Nuovo processo per Emine Ayna, la cui scarcerazione era stata disposta nel processo Kobani

Nell'ambito di un'indagine per terrorismo, è stato avviato un processo contro l'ex co-presidente del Partito delle Regioni Democratiche (DBP) Emine Ayna con l'accusa di "appartenenza a un'organizzazione terroristica armata", che prevede una pena detentiva da 7 anni e 6 mesi a 15 anni.

L'atto d'accusa preparato dalla Procura della Repubblica di Diyarbakır contro l'imputata a piede libero Ayna è stato accettato dalla 4ª Corte d'Assise.

Nell'atto d'accusa sono stati forniti dettagli sulla fondazione, la struttura e gli attacchi dell'organizzazione terroristica armata PKK/KCK.

Ricordando che l'indagata Ayna non gode dell'immunità parlamentare poiché non è stata eletta deputata nelle elezioni generali della 25ª legislatura, l'atto d'accusa riferisce che la Procura ha condotto indagini sulle organizzazioni terroristiche e sui terroristi che operano per conto di esse, identificando impronte palmari e digitali sui materiali rinvenuti.

L'atto d'accusa informa che l'indagine è stata avviata in seguito al rapporto di perizia del 5 ottobre 2020, che ha stabilito che un'impronta digitale ottenuta da vari frammenti di carta strappati corrispondeva a quella dell'indagata Emine Ayna.

Mentre l'indagine su Ayna era in corso, è stato registrato che un altro fascicolo d'indagine è stato inviato alla Procura della Repubblica di Diyarbakır dalla Procura della Repubblica di Ağrı per incompetenza territoriale.
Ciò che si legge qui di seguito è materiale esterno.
(* ===== verification/Zskiplist.v ===== *)
(** * Skip lists of sorted sets ([t_zset.c], [server.h], [sds.c])

    The nodes live in a heap; a node has as many levels as it was given, each
    with a forward pointer and the number of nodes it skips. An access through
    NULL, to a freed node or to a level a node does not have, and a failed
    assertion, have no result. Scores are doubles that are not NaN: of them the
    code uses the comparisons only, which the class [Score] provides. *)

From stdpp Require Import base list option gmap.
From Stdlib Require Import ZArith Lia Bool.
From S2P Require Import Prelude.

Local Open Scope Z_scope.

(** [<] and [==] on numbers that are not NaN: a strict weak order and its
    equivalence. *)
Class Score (S : Type) := {
  score_lt : S -> S -> bool;
  score_eq : S -> S -> bool;
  score_lt_irrefl s : score_lt s s = false;
  score_lt_trans s t u : score_lt s t = true -> score_lt t u = true -> score_lt s u = true;
  score_lt_cotrans s t u : score_lt s u = true -> score_lt s t = true \/ score_lt t u = true;
  score_eq_spec s t : score_eq s t = negb (score_lt s t) && negb (score_lt t s);
}.

Abbreviation sds := (list Z) (only parsing).

(** [memcmp]: the difference of the first bytes that differ. *)
Fixpoint memcmp (s t : list Z) (n : nat) : Z :=
  match n, s, t with
  | S n', a :: s', b :: t' => if a =? b then memcmp s' t' n' else a - b
  | _, _, _ => 0
  end.

Definition sdscmp (s1 s2 : sds) : Z :=
  let l1 := zlen s1 in
  let l2 := zlen s2 in
  let minlen := if l1 <? l2 then l1 else l2 in
  let cmp := memcmp s1 s2 (Z.to_nat minlen) in
  if cmp =? 0 then if l2 <? l1 then 1 else if l1 <? l2 then -1 else 0 else cmp.

Definition ZSKIPLIST_MAXLEVEL : Z := 32.

Record zskiplistLevel := mk_level {
  forward : option positive;
  span : Z;
}.

Record zskiplistNode {S : Type} := mk_znode {
  ele : option sds;
  score : S;
  backward : option positive;
  level : list zskiplistLevel;
}.
Arguments zskiplistNode : clear implicits.
Arguments mk_znode {S} _ _ _ _.

Record zskiplist := mk_zsl {
  header : positive;
  tail : option positive;
  zlength : Z;
  zlevel : Z;
}.

(** [ZSKIPLIST_P * 0xFFFF] is 16383.75; the results of [random] are the list. *)
Fixpoint random_level (draws : list Z) (level : Z) : option Z :=
  match draws with
  | [] => None
  | r :: draws' => if Z.land r 0xFFFF <=? 16383 then random_level draws' (level + 1) else Some level
  end.

Definition zslRandomLevel (draws : list Z) : option Z :=
  level ← random_level draws 1;
  Some (if level <? ZSKIPLIST_MAXLEVEL then level else ZSKIPLIST_MAXLEVEL).

Section Ops.
Context {S : Type} `{Score S}.

Abbreviation node := (zskiplistNode S).
Abbreviation heap := (gmap positive (zskiplistNode S)).
Implicit Types (h : heap) (zsl : zskiplist).

(** ** Fields *)

Definition get_level h (p : positive) (i : nat) : option zskiplistLevel :=
  n ← h !! p; level n !! i.

Definition set_level h (p : positive) (i : nat) (l : zskiplistLevel) : option heap :=
  n ← h !! p;
  _ ← level n !! i;
  Some (<[p := mk_znode (ele n) (score n) (backward n) (<[i := l]> (level n))]> h).

Definition set_backward h (p : positive) (q : option positive) : option heap :=
  n ← h !! p; Some (<[p := mk_znode (ele n) (score n) q (level n)]> h).

Definition set_score h (p : positive) (s : S) : option heap :=
  n ← h !! p; Some (<[p := mk_znode (ele n) s (backward n) (level n)]> h).

(** ** Creation *)

(** The backward pointer and the levels of a new node are not initialised: they
    hold the pointer and the span of [junk]. *)
Definition zslCreateNode (junk : zskiplistLevel) (level : Z) (s : S) (e : option sds) : node :=
  mk_znode e s (forward junk) (replicate (Z.to_nat level) junk).

(** [zero] is the score 0; [p] the block of the header. *)
Definition zslCreate (p : positive) (zero : S) h : heap * zskiplist :=
  let n := mk_znode None zero None (replicate (Z.to_nat ZSKIPLIST_MAXLEVEL) (mk_level None 0)) in
  (<[p := n]> h, mk_zsl p None 0 1).

(** The loop over level 0, [fuel] nodes at most. *)
Fixpoint free_loop (fuel : nat) h (x : option positive) : option heap :=
  match x with
  | None => Some h
  | Some p =>
      match fuel with
      | O => None
      | Datatypes.S fuel' =>
          l ← get_level h p 0;
          free_loop fuel' (delete p h) (forward l)
      end
  end.

Definition zslFree h zsl : option heap :=
  l ← get_level h (header zsl) 0;
  free_loop (Z.to_nat (zlength zsl)) (delete (header zsl) h) (forward l).

(** ** Walking

    [while (x->level[i].forward && go(...)) { rank += span; x = forward; }]: the
    condition sees the rank so far, the span and the next node; ranks are
    integers of [w] bits. *)
Fixpoint walk (w : Z) (go : Z -> Z -> node -> bool) (fuel : nat) h (i : nat) (x : positive) (rank : Z)
    : option (positive * Z) :=
  l ← get_level h x i;
  match forward l with
  | None => Some (x, rank)
  | Some f =>
      n ← h !! f;
      if go rank (span l) n then
        match fuel with
        | O => None
        | Datatypes.S fuel' => walk w go fuel' h i f (wrap w (rank + span l))
        end
      else Some (x, rank)
  end.

(** [for (i = level-1; i >= 0; i--)]: for every level the node where the walk
    stopped ([update[i]]) and the rank there. *)
Fixpoint search (w : Z) (go : Z -> Z -> node -> bool) (fuel : nat) h (levels : nat) (x : positive) (rank : Z)
    : option (list (positive * Z)) :=
  match levels with
  | O => Some []
  | Datatypes.S i =>
      '(x, rank) ← walk w go fuel h i x rank;
      rest ← search w go fuel h i x rank;
      Some (rest ++ [(x, rank)])
  end.

Definition search_from_header (w : Z) (go : Z -> Z -> node -> bool) h zsl : option (list (positive * Z)) :=
  search w go (Z.to_nat (zlength zsl)) h (Z.to_nat (zlevel zsl)) (header zsl) 0.

(** [score < s || (score == s && sdscmp(ele, e) < 0)], the node having an element. *)
Definition node_before (s : S) (e : sds) (n : node) : bool :=
  score_lt (score n) s || (score_eq (score n) s && match ele n with Some e' => sdscmp e' e <? 0 | None => false end).

(** ** Insertion *)

(** [for (i = zsl->level; i < level; i++)] the span of the header; [k] levels. *)
Fixpoint raise_levels (k : nat) (i : nat) h (hd : positive) (len : Z) : option heap :=
  match k with
  | O => Some h
  | Datatypes.S k' =>
      l ← get_level h hd i;
      h ← set_level h hd i (mk_level (forward l) len);
      raise_levels k' (Datatypes.S i) h hd len
  end.

(** [for (i = 0; i < level; i++)] linking [x]; [rank0] is [rank[0]]. *)
Fixpoint link_levels (update : list (positive * Z)) (i : nat) h (x : positive) (rank0 : Z) : option heap :=
  match update with
  | [] => Some h
  | (u, rank) :: update' =>
      l ← get_level h u i;
      h ← set_level h x i (mk_level (forward l) (u64 (span l - u32 (rank0 - rank))));
      h ← set_level h u i (mk_level (Some x) (u32 (u32 (rank0 - rank) + 1)));
      link_levels update' (Datatypes.S i) h x rank0
  end.

(** [for (i = level; i < zsl->level; i++) update[i]->level[i].span++] *)
Fixpoint bump_levels (update : list (positive * Z)) (i : nat) h : option heap :=
  match update with
  | [] => Some h
  | (u, _) :: update' =>
      l ← get_level h u i;
      h ← set_level h u i (mk_level (forward l) (u64 (span l + 1)));
      bump_levels update' (Datatypes.S i) h
  end.

(** [p] is the block of the new node, [level] the level drawn. *)
Definition zslInsert (p : positive) (junk : zskiplistLevel) (level : Z) h zsl (s : S) (e : sds) : option (heap * zskiplist) :=
  update ← search_from_header 32 (fun _ _ => node_before s e) h zsl;
  '(h, update, top) ← (if zlevel zsl <? level then
      let k := Z.to_nat (level - zlevel zsl) in
      h ← raise_levels k (Z.to_nat (zlevel zsl)) h (header zsl) (zlength zsl);
      Some (h, update ++ replicate k (header zsl, 0), level)
    else Some (h, update, zlevel zsl));
  '(u0, rank0) ← update !! 0%nat;
  let h := <[p := zslCreateNode junk level s (Some e)]> h in
  h ← link_levels (take (Z.to_nat level) update) 0 h p rank0;
  h ← bump_levels (drop (Z.to_nat level) update) (Z.to_nat level) h;
  h ← set_backward h p (if bool_decide (u0 = header zsl) then None else Some u0);
  l ← get_level h p 0;
  '(h, tl) ← match forward l with
             | Some f => h ← set_backward h f (Some p); Some (h, tail zsl)
             | None => Some (h, Some p)
             end;
  Some (h, mk_zsl (header zsl) tl (u64 (zlength zsl + 1)) top).

(** ** Deletion *)

(** [for (i = 0; i < zsl->level; i++)] *)
Fixpoint unlink_levels (update : list (positive * Z)) (i : nat) h (x : positive) : option heap :=
  match update with
  | [] => Some h
  | (u, _) :: update' =>
      l ← get_level h u i;
      h ← (if bool_decide (forward l = Some x) then
             lx ← get_level h x i;
             set_level h u i (mk_level (forward lx) (u64 (span l + u64 (span lx - 1))))
           else set_level h u i (mk_level (forward l) (u64 (span l - 1))));
      unlink_levels update' (Datatypes.S i) h x
  end.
Nell'atto d'accusa si legge: "Dopo le elezioni locali del 29 marzo 2009, l'organizzazione terroristica PKK/KCK ha lanciato appelli affinché la popolazione mostrasse resistenza attraverso organi di stampa e media affiliati. L'indagata, in seguito a questi appelli, si è recata ad Ağrı e ha tenuto un discorso presso la sede del Partito della Società Democratica (DTP)".

Nella sezione di valutazione e conclusione dell'atto d'accusa è stato riportato quanto segue:

"A seguito delle indagini condotte sulle organizzazioni terroristiche e sui membri che operano per conto di esse, nell'ambito dei fascicoli preparatori n. 2007/996 e 2007/1776 della Procura della Repubblica di Diyarbakır, sono stati celebrati processi contro alcuni sospettati le cui impronte palmari e digitali sono state identificate durante l'esame dei materiali sequestrati.

Dagli esami effettuati nell'ambito dell'indagine, è stato stabilito che l'impronta digitale ottenuta da vari frammenti di carta strappati corrisponde a quella dell'indagata Emine Ayna. Inoltre, l'indagata si è recata ad Ağrı in linea con gli appelli dell'organizzazione terroristica e vi ha tenuto un discorso. Si è compreso che esistono prove sufficienti per avviare un'azione penale pubblica contro l'indagata per il reato di appartenenza a un'organizzazione terroristica armata, di cui è accusata. Si richiede e si sostiene, per conto del pubblico, che l'indagata venga condannata per il reato contestato."

Nell'atto d'accusa, per Ayna viene richiesta una pena detentiva da 7 anni e 6 mesi a 15 anni per il reato di "appartenenza a un'organizzazione terroristica armata".